- TASK TO COMPLETE: In the entries below, spot each line with the word "unfold" and copy it.

Stored data
################

(** What a Put did: nothing, or it stored the whole body. *)
Lemma cloud_Put_cases e k b size ow c r v c' :
  cloud_Put e k b size ow c = (r, v, c') ->
  (cloud_view c' = cloud_view c /\ is_ok r = false)
  \/ (checkKey k = Ok tt /\ cloud_view c' = <[k := b_data b]> (cloud_view c)
      /\ (ow = false -> cloud_view c !! k = None)
      /\ (0 <= size -> len (b_data b) = size)
      /\ (forall want, b_md5 b = Some want -> v = true /\ md5 (bytes (b_data b)) = want)
      /\ forall info, r = Ok info -> Key info = k).
Proof.
  unfold cloud_Put. destruct (ce_ctx e); [intros [= <- <- <-]; by left|].
  destruct (objectName _ k) as [name|] eqn:En; [|intros [= <- <- <-]; by left].
  apply objectName_ok in En as [Hk ->].
  destruct (_ <? size); [intros [= <- <- <-]; by left|].
  destruct (spool _ b size) as [[data|] v'] eqn:Es; [|intros [= <- <- <-]; by left].
  apply spool_ok in Es as (-> & Hlen & Hmd).
  destruct (PutObject _ _ _ _ _) as [[ui|err] p] eqn:Ep; intros [= <- <- <-].
  - right. unfold cloud_view. cbn [c_prefix c_bucket].
    rewrite (s3_put_ok _ _ _ _ _ _ _ Ep), under_insert. split_and!; try done.
    + intros ->. rewrite lookup_under. by apply s3_put_cond in Ep.
    + by intros info [= <-].
  - unfold cloud_view. cbn [c_prefix c_bucket].
    apply s3_put_err in Ep as [->|[-> Hc]]; [left; split; [done|by destruct (_ && _)]|right].
    rewrite under_insert. split_and!; try done.
    + intros ->. rewrite lookup_under. by apply Hc.
    + destruct (_ && _); by intros info [=].
Qed.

################

- RESULT OF THE TASK:
  unfold cloud_Put. destruct (ce_ctx e); [intros [= <- <- <-]; by left|].
  - right. unfold cloud_view. cbn [c_prefix c_bucket].
  - unfold cloud_view. cbn [c_prefix c_bucket].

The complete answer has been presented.